═══ PROVIDED DATA ═══
(** * Binary operation calculator: lexer, parser and truth-table evaluator

    A shallow embedding of [binary_operation_calculator.py].  The pipeline is

      text --Lexer--> tokens --Parser--> AST --Calculator--> (labels, rows)

    Python strings are modelled as [string]; a character is a code point
    below 256.  Python's unbounded integers are modelled as [nat].  The
    dictionary [Parser.variables] preserves insertion order, so it is an
    association list with new keys appended at the end.  The interpreter's
    limit on the depth of recursion is not modelled. *)

From Stdlib Require Import Bool Arith PeanoNat List Permutation.
From Stdlib Require Import String Ascii Lia.
From Stdlib Require Import Decimal DecimalString.
Import ListNotations.
Open Scope string_scope.
Open Scope list_scope.
Open Scope nat_scope.

(** ** Outcomes of a call

    [Return] and [Raise] are the two ways a Python call ends.  [Undefined]
    is not a Python outcome: the model yields it when the recursion budget
    of the parser is used up, or in a branch that needs a token the lexer
    never builds (a variable token without a name). *)

Inductive Exception : Type :=
| InvalidCharacter (c : ascii) (pos : nat)
| InvalidSyntax (expected : string) (pos : nat)
| IndexError (index : nat).

Inductive result (A : Type) : Type :=
| Return (a : A)
| Raise (e : Exception)
| Undefined.

Arguments Return {A} a.
Arguments Raise {A} e.
Arguments Undefined {A}.

(** [str(n)] for a non-negative integer. *)
Definition str (n : nat) : string := NilZero.string_of_uint (Nat.to_uint n).

(** The text of the raised [Exception]: [f"{msg} in pos={self.pos}\n"]. *)
Definition newline : string := String (ascii_of_nat 10) EmptyString.

Definition message (e : Exception) : string :=
  match e with
  | InvalidCharacter c pos =>
      ("Invalid character `" ++ String c "`" ++ " in pos=" ++ str pos
         ++ newline)%string
  | InvalidSyntax expected pos =>
      ("Invalid syntax, expected `" ++ expected ++ "`" ++ " in pos=" ++ str pos
         ++ newline)%string
  | IndexError _ => "list index out of range"
  end.

(** ** Character classes: [str.isspace] and [str.isalnum] below 256 *)

Definition between (lo hi n : nat) : bool := (lo <=? n) && (n <=? hi).

Definition isspace (c : ascii) : bool :=
  let n := nat_of_ascii c in
  between 9 13 n || between 28 32 n || (n =? 133) || (n =? 160).

Definition isalnum (c : ascii) : bool :=
  let n := nat_of_ascii c in
  between 48 57 n || between 65 90 n || between 97 122 n
  || (n =? 170) || between 178 179 n || (n =? 181) || between 185 186 n
  || between 188 190 n || between 192 214 n || between 216 246 n
  || between 248 255 n.

(** ** Tokens *)

Record Token : Type := mkToken { type : string; value : option string }.

Module TokenType.
Definition LPAREN : string := "(".
Definition RPAREN : string := ")".
Definition VAR : string := "variable".
Definition NOT : string := "!".
Definition AND : string := "&".
Definition XOR : string := "^".
Definition OR : string := "|".
Definition EOF : string := "EOF".
Definition SINGLE_CHARACTER_TOKENS : string := "()!&^|".
End TokenType.
Import TokenType.

(** [c in s] for a one-character string [c]. *)
Fixpoint char_in (c : ascii) (s : string) : bool :=
  match s with
  | EmptyString => false
  | String d s' => Ascii.eqb c d || char_in c s'
  end.

(** ** Lexer *)

Record Lexer : Type := mkLexer { text : string; pos : nat }.

Module Lex.

Definition init (text : string) : Lexer := mkLexer text 0.

(** [while self.pos < len(self.text) and self.text[self.pos].isspace():
       self.pos += 1]
    The budget bounds the number of iterations; [length text] is enough. *)
Fixpoint skip_whitespaces (budget : nat) (text : string) (pos : nat) : nat :=
  match budget with
  | O => pos
  | S budget' =>
      match String.get pos text with
      | Some c =>
          if isspace c then skip_whitespaces budget' text (S pos) else pos
      | None => pos
      end
  end.

(** [while self.pos < len(self.text) and self.text[self.pos].isalnum():
       variable.append(self.text[self.pos]); self.pos += 1] *)
Fixpoint read_variable (budget : nat) (text : string) (pos : nat)
  : string * nat :=
  match budget with
  | O => (EmptyString, pos)
  | S budget' =>
      match String.get pos text with
      | Some c =>
          if isalnum c
          then let (variable, pos') := read_variable budget' text (S pos) in
               (String c variable, pos')
          else (EmptyString, pos)
      | None => (EmptyString, pos)
      end
  end.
═══
## WORK ITEM:
Beginning with the first line above, could you copy every line exactly, up to and including the one with "text --Lexer--> tokens"?

## ANSWER FOR THE TASK:
(** * Binary operation calculator: lexer, parser and truth-table evaluator

    A shallow embedding of [binary_operation_calculator.py].  The pipeline is

      text --Lexer--> tokens --Parser--> AST --Calculator--> (labels, rows)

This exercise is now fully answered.